*** Opening INFORMATION SUPPLIED ***

(* ===== verification/VmBoot.v ===== *)
(** Address spaces of the booted kernel: the hypotheses of the page-table and
    address-range theorems hold on states the kernel reaches. *)
From stdpp Require Import base tactics list gmap sets strings.
From Stdlib Require Import ZArith Lia Sorting.Sorted.
From S2P Require Import Prelude Bits State Spinlock Pmm PmmInv PmmBoot FrameAlloc Heap HeapInv HeapBoot MallocInv Vmm VmmInv Vma VmaInv Libc.

(** * A fresh top table

    A page map whose top table has just been allocated maps nothing. *)
Section fresh_top.
Context {FA : FrameAllocator allocate_page free_page}.
Context (k k4 : kernel) (top : Z) (pms : gmap Z pagemap_t).
Context (Hfa : fa_inv k) (Hfa4 : fa_inv k4) (Hho : handed_out fa_owns top k k4).
Context (Hlent : ∀ x, fa_lent k4 x ↔ fa_lent k x ∨ x / 4096 = top / 4096).
Set Default Proof Using "All".

Lemma fresh_top_page : 0 < top < 2 ^ 46 ∧ top mod 4096 = 0.
Proof. split; [exact (fa_range _ _ Hfa (ho_was _ _ _ _ Hho))|exact (ho_aligned _ _ _ _ Hho)]. Qed.

Lemma fresh_top_entry i : 0 <= i < 512 → entry (k_mem (set_pagemaps k4 pms)) top i = 0.
Proof.
  intros Hi. destruct fresh_top_page as [_ Hal].
  apply le_read_zero. intros x Hx. apply (ho_zero _ _ _ _ Hho). Z.div_mod_to_equations. lia.
Qed.

Lemma fresh_top_fits lvl va : fits lvl (k_mem (set_pagemaps k4 pms)) top va.
Proof. intros l e. cbn [walk]. rewrite fresh_top_entry by apply pml_index_range. done. Qed.

Lemma fresh_top_inv : pt_inv {[ top := 4%nat ]} top (set_pagemaps k4 pms).
Proof.
  destruct fresh_top_page as [Hr Hal].
  destruct (fa_frame k4 (set_pagemaps k4 pms) Hfa4) as (Hfa5 & _ & Hl5); [done..|].
  assert (∀ t l, ({[ top := 4%nat ]} : gmap Z nat) !! t = Some l → t = top ∧ l = 4%nat) as HT.
  { intros t l Ht. apply lookup_singleton_Some in Ht as [<- <-]. done. }
  split; [done|apply lookup_singleton_eq|split|].
  - intros t l Ht. destruct (HT t l Ht) as [-> ->]. split_and!; (done || lia).
  - intros t l i Ht _ Hi Hl. destruct (HT _ _ Ht) as [-> _]. rewrite fresh_top_entry in Hl by done. done.
  - intros t l i t' l' i' Ht _ _ _ Hi _ Hl. destruct (HT _ _ Ht) as [-> _]. rewrite fresh_top_entry in Hl by done. done.
  - intros t [l Ht]. destruct (HT _ _ Ht) as [-> _]. apply Hl5, Hlent. by right.
Qed.
End fresh_top.

(** Neither the locks nor the heap look at the page maps. *)
Lemma set_pagemaps_lock lk k pms : can_lock lk k → can_lock lk (set_pagemaps k pms).
Proof. done. Qed.
Lemma set_pagemaps_serves k pms n : can_serve k n → can_serve (set_pagemaps k pms) n.
Proof. done. Qed.
Lemma can_serve_rest k k' n : same_rest k k' → can_serve k n → can_serve k' n.
Proof. intros R. unfold can_serve. by rewrite (sr_heap _ _ R). Qed.
Lemma set_pagemaps_enough {FA : FrameAllocator allocate_page free_page} n k pms :
  fa_inv k → enough n k → enough n (set_pagemaps k pms).
Proof. intros Hfa. apply enough_owns. by apply (fa_frame k). Qed.
Lemma set_pagemaps_top k pm top F U :
  has_top pm top (set_pagemaps k {[ pm := mk_pagemap (u64 (top + k_hhdm k)) F U ]}).
Proof. eexists. split; [apply lookup_singleton_eq|reflexivity]. Qed.
Lemma set_pagemaps_heap {FA : FrameAllocator allocate_page free_page} h k pms : heap_inv h k → heap_inv h (set_pagemaps k pms).
Proof. intros Hi. by apply (heap_inv_ext h k). Qed.


Module VmUp.
(** A page for the top table of the kernel's page map. *)
Definition top : Z := match allocate_page HeapUp.kernel3 with Ok (p, _) => p | _ => 0 end.
Definition kernel4 : kernel := match allocate_page HeapUp.kernel3 with Ok (_, k) => k | _ => HeapUp.kernel3 end.
Definition kernel5 : kernel :=
  set_pagemaps kernel4 {[ kernel_pagemap := mk_pagemap (u64 (top + k_hhdm kernel4)) [] [] ]}.

Lemma kernel3_inv : ∃ h, heap_inv h HeapUp.kernel3 ∧ sc_size <$> k_heap HeapUp.kernel3 = cache_sizes.
Proof. destruct HeapUp.kernel3_ok as (h & Hu). exists h. exact (heap_up_done _ _ _ Hu). Qed.

Lemma kernel4_alloc :
  ∃ h, heap_inv h kernel4 ∧ handed_out available top HeapUp.kernel3 kernel4 ∧
    (∀ x, fa_lent kernel4 x ↔ fa_lent HeapUp.kernel3 x ∨ x / 4096 = top / 4096).
Proof.
  destruct kernel3_inv as (h & Hi & _).
  destruct (wp_inv _ _ _ (fa_alloc HeapUp.kernel3 (hi_fa _ _ Hi) (HeapUp.kernel3_lock _)
    (ex_intro _ _ HeapUp.kernel3_frame))) as (p & k & Hr & Hfa & Hho & Hl).
  exists h. unfold top, kernel4. rewrite Hr.
  split; [exact (heap_inv_alloc h _ p k Hi Hfa Hho Hl)|split; [exact Hho|exact Hl]].
Qed.
#[global] Opaque top kernel4.

Lemma kernel5_lock lk : can_lock lk kernel5.
Proof.
  destruct kernel4_alloc as (_ & _ & Hho & _). apply set_pagemaps_lock.
  exact (can_lock_same_rest lk HeapUp.kernel3 kernel4 (ho_rest _ _ _ _ Hho) (HeapUp.kernel3_lock lk)).
Qed.

Lemma kernel5_heap : ∃ h, heap_inv h kernel5.
Proof.
  destruct kernel4_alloc as (h & Hi & _). exists h. exact (set_pagemaps_heap h kernel4 _ Hi).
Qed.

Definition T : gmap Z nat := {[ top := 4%nat ]}.

Lemma kernel5_pt : pt_inv T top kernel5.
Proof.
  destruct kernel4_alloc as (h & Hi & Hho & Hl). destruct kernel3_inv as (h3 & Hi3 & _).
  exact (fresh_top_inv HeapUp.kernel3 kernel4 top _ (hi_fa _ _ Hi3) (hi_fa _ _ Hi) Hho Hl).
Qed.

Lemma kernel5_top : has_top kernel_pagemap top kernel5.
Proof. exact (set_pagemaps_top kernel4 kernel_pagemap top [] []). Qed.

Lemma kernel5_fits lvl va : fits lvl (k_mem kernel5) top va.
Proof.
  destruct kernel4_alloc as (h & Hi & Hho & Hl). destruct kernel3_inv as (h3 & Hi3 & _).
  exact (fresh_top_fits HeapUp.kernel3 kernel4 top _ (hi_fa _ _ Hi3) (hi_fa _ _ Hi) Hho Hl lvl va).
Qed.

Lemma kernel5_frames : enough 12 kernel5.
Proof.
  exists [0x20b000; 0x20c000; 0x20d000; 0x20e000; 0x20f000; 0x210000; 0x211000; 0x212000; 0x213000; 0x214000; 0x215000; 0x20a000].
  split_and!; [repeat constructor; rewrite ?elem_of_cons, ?elem_of_nil; lia|cbn; lia|].
  intros p Hp. rewrite !elem_of_cons, elem_of_nil in Hp.
  destruct Hp as [->|[->|[->|[->|[->|[->|[->|[->|[->|[->|[->|[->|[]]]]]]]]]]]]]; (split; [reflexivity|left; vm_compute; reflexivity]).
Qed.
Lemma kernel5_three : enough 3 kernel5.
Proof. exact (enough_mono 12 3 _ ltac:(lia) kernel5_frames). Qed.
End VmUp.

(** * A page map with one range *)
Section one_range.
Context {FA : FrameAllocator allocate_page free_page}.
Context (h h' : heap_g) (k k' : kernel) (o s p pm top va sz : Z).
Context (Hb : block_taken o s p SIZEOF_RANGE h k h' k') (Hr : range_ok (mk_range p va sz)).
Set Default Proof Using "All".

Lemma one_tree : tree_ok [mk_range p va sz].
Proof.
  apply tree_ok_cons. split_and!; [done|by intros r ?%not_elem_of_nil|].
  split; [constructor|by intros r ?%not_elem_of_nil].
Qed.
Lemma no_tree : tree_ok [].
Proof. split; [constructor|by intros r ?%not_elem_of_nil]. Qed.

Lemma one_block pms q :
  q ∈ [p] → ∃ o s, block h' (set_pagemaps k' pms) o s q SIZEOF_RANGE.
Proof.
  intros ->%list_elem_of_singleton. exists o, s. eapply block_ext; [..|exact (bt_block _ _ _ _ _ _ _ _ Hb)]; done.
Qed.

Lemma one_free : vma_inv h' pm top [mk_range p va sz] [] (set_pagemaps k' {[ pm := mk_pagemap top [mk_range p va sz] [] ]}).
Proof.
  split; [apply lookup_singleton_eq|apply one_tree|apply no_tree| |apply NoDup_singleton|apply one_block|].
  - intros x _. apply covers_nil.
  - apply set_pagemaps_heap. exact (bt_inv _ _ _ _ _ _ _ _ Hb).
Qed.

Lemma one_used : vma_inv h' pm top [] [mk_range p va sz] (set_pagemaps k' {[ pm := mk_pagemap top [] [mk_range p va sz] ]}).
Proof.
  split; [apply lookup_singleton_eq|apply no_tree|apply one_tree| |apply NoDup_singleton|apply one_block|].
  - intros x Hx. by apply covers_nil in Hx.
  - apply set_pagemaps_heap. exact (bt_inv _ _ _ _ _ _ _ _ Hb).
Qed.
End one_range.

Module RangesUp.
(** The ranges [new_pagemap] gives a user address space. *)
Definition user_start : Z := 0x1000.
Definition user_size : Z := 400000000000 - 0x1000.
Definition pm : Z := 0x70000.

Definition node : Z := match malloc_small SIZEOF_RANGE VmUp.kernel5 with Ok (p, _) => p | _ => 0 end.
Definition kernel6 : kernel := match malloc_small SIZEOF_RANGE VmUp.kernel5 with Ok (_, k) => k | _ => VmUp.kernel5 end.
Definition range : vmm_page_range_t := mk_range node user_start user_size.
Definition with_free : kernel := set_pagemaps kernel6 {[ pm := mk_pagemap 0 [range] [] ]}.
Definition with_used : kernel := set_pagemaps kernel6 {[ pm := mk_pagemap 0 [] [range] ]}.

Lemma kernel5_serves : can_serve VmUp.kernel5 SIZEOF_RANGE.
Proof.
  destruct VmUp.kernel4_alloc as (_ & _ & Hho & _). destruct (HeapUp.kernel3_class 1024 ltac:(lia)) as (c & Hc & Hs).
  apply set_pagemaps_serves. apply (can_serve_rest HeapUp.kernel3 VmUp.kernel4); [exact (ho_rest _ _ _ _ Hho)|].
  exists c. split; [exact Hc|unfold SIZEOF_RANGE; lia].
Qed.

Lemma kernel6_taken : ∃ o s h h', block_taken o s node SIZEOF_RANGE h VmUp.kernel5 h' kernel6.
Proof.
  destruct VmUp.kernel5_heap as (h & Hi).
  destruct (wp_inv _ _ _ (malloc_small_spec h VmUp.kernel5 SIZEOF_RANGE Hi (VmUp.kernel5_lock _) (VmUp.kernel5_lock _)
    (enough_some 12 _ ltac:(lia) VmUp.kernel5_frames) ltac:(unfold SIZEOF_RANGE; lia) kernel5_serves))
    as (p & k & Hr & o & s & h' & Hb).
  exists o, s, h, h'. unfold node, kernel6. rewrite Hr. exact Hb.
Qed.
#[global] Opaque node kernel6.

Lemma range_sane : range_ok range.
Proof. split_and!; reflexivity. Qed.

Lemma kernel6_alloc pms : can_alloc 2 (set_pagemaps kernel6 pms) ∧ can_lock vma_spinlock (set_pagemaps kernel6 pms).
Proof.
  destruct kernel6_taken as (o & s & h & h' & Hb). pose proof (bt_rest _ _ _ _ _ _ _ _ Hb) as R.
  assert (∀ lk, can_lock lk kernel6) as Hl by (intros lk; exact (can_lock_same_rest lk _ _ R (VmUp.kernel5_lock lk))).
  split; [|apply set_pagemaps_lock, Hl]. split; [apply set_pagemaps_lock, Hl|split; [apply set_pagemaps_lock, Hl|split]].
  - apply set_pagemaps_enough; [exact (hi_fa _ _ (bt_inv _ _ _ _ _ _ _ _ Hb))|].
    apply (enough_mono (12 - 1)); [lia|]. exact (bt_enough _ _ _ _ _ _ _ _ Hb 12 VmUp.kernel5_frames).
  - apply set_pagemaps_serves. exact (can_serve_rest VmUp.kernel5 kernel6 _ R kernel5_serves).
Qed.

Lemma free_ok : ∃ h, vma_inv h pm 0 [range] [] with_free.
Proof.
  destruct kernel6_taken as (o & s & h & h' & Hb). exists h'.
  exact (one_free h h' VmUp.kernel5 kernel6 o s node pm 0 user_start user_size Hb range_sane).
Qed.
Lemma used_ok : ∃ h, vma_inv h pm 0 [] [range] with_used.
Proof.
  destruct kernel6_taken as (o & s & h & h' & Hb). exists h'.
  exact (one_used h h' VmUp.kernel5 kernel6 o s node pm 0 user_start user_size Hb range_sane).
Qed.
End RangesUp.

(** * The hypotheses of the page-table theorems hold *)

Lemma vmm_map_page_correct_witness :
  ∃ T' k', vmm_map_page_sized kernel_pagemap 0x400000 0x210000 PTE_WRITABLE (page_size_of 1) VmUp.kernel5 = Ok (tt, k') ∧
    pt_step 3 VmUp.top VmUp.T VmUp.kernel5 T' k'.
Proof.
  destruct (vmm_map_page_correct 1 kernel_pagemap VmUp.T VmUp.top 0x400000 0x210000 PTE_WRITABLE VmUp.kernel5
    VmUp.kernel5_pt VmUp.kernel5_top ltac:(lia) (VmUp.kernel5_fits 1 _) ltac:(split; reflexivity || (unfold PTE_WRITABLE; lia))
    (VmUp.kernel5_lock _) (VmUp.kernel5_lock _) VmUp.kernel5_three) as (T' & k' & H1 & H2 & _).
  exists T', k'. split; [exact H1|exact H2].
Defined.

(** With a large page of the direct map in the same page map. *)
Lemma map_then_get_phys_witness :
  ∃ k6 k', vmm_map_page_sized kernel_pagemap Booted.hhdm 0 PTE_WRITABLE (page_size_of 2) VmUp.kernel5 = Ok (tt, k6) ∧
    walk 4 (k_mem k6) VmUp.top Booted.hhdm = Some (2%nat, leaf_entry 2 0 PTE_WRITABLE) ∧
    vmm_map_page kernel_pagemap 0x400000 0x210000 PTE_WRITABLE k6 = Ok (tt, k') ∧
    vmm_get_phys kernel_pagemap 0x400123 k' = Ok (0x210000, k').
Proof.
  assert (is_u64 PTE_WRITABLE) as Hw by (split; reflexivity || (unfold PTE_WRITABLE; lia)).
  destruct (wp_inv _ _ _ (vmm_map_page_sized_spec 2 kernel_pagemap VmUp.T VmUp.top Booted.hhdm 0 PTE_WRITABLE VmUp.kernel5
    VmUp.kernel5_pt VmUp.kernel5_top ltac:(lia) (VmUp.kernel5_fits 2 _) Hw (VmUp.kernel5_lock _) (VmUp.kernel5_lock _)
    VmUp.kernel5_three)) as ([] & k6 & H6 & T6 & Hst & Hmap).
  pose proof (ps_rest _ _ _ _ _ _ Hst) as R.
  assert (fits 1 (k_mem k6) VmUp.top 0x400000) as Hfit.
  { unfold fits. rewrite (proj2 (Hmap 0x400000)); [exact (VmUp.kernel5_fits 1 _)|].
    intros Hs. specialize (Hs 4%nat ltac:(lia)). discriminate Hs. }
  destruct (map_then_get_phys kernel_pagemap T6 VmUp.top 0x400000 0x210000 PTE_WRITABLE k6 (ps_inv _ _ _ _ _ _ Hst)
    (has_top_rest _ _ _ _ R VmUp.kernel5_top) Hfit Hw eq_refl (can_lock_same_rest _ _ _ R (VmUp.kernel5_lock _))
    (can_lock_same_rest _ _ _ R (VmUp.kernel5_lock _))
    (enough_mono (12 - 3) 3 _ ltac:(lia) (ps_enough _ _ _ _ _ _ Hst 12 VmUp.kernel5_frames))) as (k' & H1 & H2).
  exists k6, k'. split; [exact H6|split; [exact (proj1 (Hmap Booted.hhdm) (λ l _, eq_refl))|split; [exact H1|]]].
  destruct (H2 0x400123) as [[_ Hg]|[Hd _]]; [exact Hg|exfalso; apply Hd; reflexivity].
Defined.

Lemma vmm_unmap_page_correct_witness :
  ∃ k', vmm_unmap_page kernel_pagemap 0x400000 VmUp.kernel5 = Ok (tt, k') ∧
    unmapped 0x400000 VmUp.top VmUp.T VmUp.kernel5 k'.
Proof.
  exact (vmm_unmap_page_correct kernel_pagemap VmUp.T VmUp.top 0x400000 VmUp.kernel5
    VmUp.kernel5_pt VmUp.kernel5_top (VmUp.kernel5_fits 1 _) (VmUp.kernel5_lock _)).
Defined.

Lemma vmm_map_pages_continuous_correct_witness :
  ∃ k', vmm_map_pages_continuous kernel_pagemap 0x400000 0x210000 4 PTE_WRITABLE VmUp.kernel5 = Ok (tt, k').
Proof.
  destruct (vmm_map_pages_continuous_correct kernel_pagemap VmUp.T VmUp.top 0x400000 0x210000 4 PTE_WRITABLE VmUp.kernel5
    VmUp.kernel5_pt VmUp.kernel5_top ltac:(split; reflexivity || (unfold PTE_WRITABLE; lia)) ltac:(lia) ltac:(lia)
    ltac:(unfold PAGE_SIZE; lia) (VmUp.kernel5_fits 1) (VmUp.kernel5_lock _) (VmUp.kernel5_lock _) VmUp.kernel5_frames)
    as (T' & k' & H1 & _).
  exists k'. exact H1.
Defined.

(** * And those of the address-range theorems *)


Lemma vfree_correct_witness :
  ∃ r k', vfree free RangesUp.pm 0x3000 0x2000 RangesUp.with_used = Ok (r, k').
Proof.
  destruct RangesUp.used_ok as (h & Hv). destruct (RangesUp.kernel6_alloc {[ RangesUp.pm := mk_pagemap 0 [] [RangesUp.range] ]}) as (Ha & Hl).
  destruct (vfree_correct free h RangesUp.pm 0 [] [RangesUp.range] RangesUp.with_used 0x3000 0x2000 Hv Hl Ha
    ltac:(lia) ltac:(lia) eq_refl eq_refl) as (r & k' & Hr & _).
  exists r, k'. exact Hr.
Defined.

Lemma valloc_fixed_correct_witness :
  ∃ k', valloc_at free RangesUp.pm 0x2000 0x3000 true RangesUp.with_free = Ok (0x3000, k').
Proof.
  destruct RangesUp.free_ok as (h & Hv). destruct (RangesUp.kernel6_alloc {[ RangesUp.pm := mk_pagemap 0 [RangesUp.range] [] ]}) as (Ha & Hl).
  destruct (valloc_fixed_correct free h RangesUp.pm 0 [RangesUp.range] [] RangesUp.with_free RangesUp.range 0x2000 0x3000 true
    Hv Hl Ha ltac:(lia) eq_refl (proj2 (list_elem_of_singleton _ _) eq_refl) ltac:(vm_compute; discriminate) ltac:(vm_compute; discriminate))
    as (k' & Hr & _).
  exists k'. exact Hr.
Defined.

(** Two pages at the last page of the user range. *)
Lemma valloc_fixed_overcommit_witness :
  ∃ k', valloc_at free RangesUp.pm 0x2000 (400000000000 - 0x1000) true RangesUp.with_free =
    Ok (400000000000 - 0x1000, k').
Proof.
  destruct RangesUp.free_ok as (h & Hv). destruct (RangesUp.kernel6_alloc {[ RangesUp.pm := mk_pagemap 0 [RangesUp.range] [] ]}) as (Ha & Hl).
  destruct (valloc_fixed_overcommit free h RangesUp.pm 0 [RangesUp.range] [] RangesUp.with_free RangesUp.range 0x2000
    (400000000000 - 0x1000) true Hv Hl Ha ltac:(lia) eq_refl (proj2 (list_elem_of_singleton _ _) eq_refl)
    ltac:(split; [discriminate|reflexivity]) ltac:(split; reflexivity)) as (k' & F' & U' & q & Hr & _).
  - intros y [Hy _] (r & ->%list_elem_of_singleton & [_ Hr]). lia.
  - exists k'. exact Hr.
Defined.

*** Closing INFORMATION SUPPLIED ***

_ABOUT THIS EXERCISE_
Reproduce verbatim the lines above, from the line with "exists c. split;" through the line with "destruct VmUp.kernel5_heap as (h & Hi).".

_RESULT OF THE TASK_
  exists c. split; [exact Hc|unfold SIZEOF_RANGE; lia].
Qed.

Lemma kernel6_taken : ∃ o s h h', block_taken o s node SIZEOF_RANGE h VmUp.kernel5 h' kernel6.
Proof.
  destruct VmUp.kernel5_heap as (h & Hi).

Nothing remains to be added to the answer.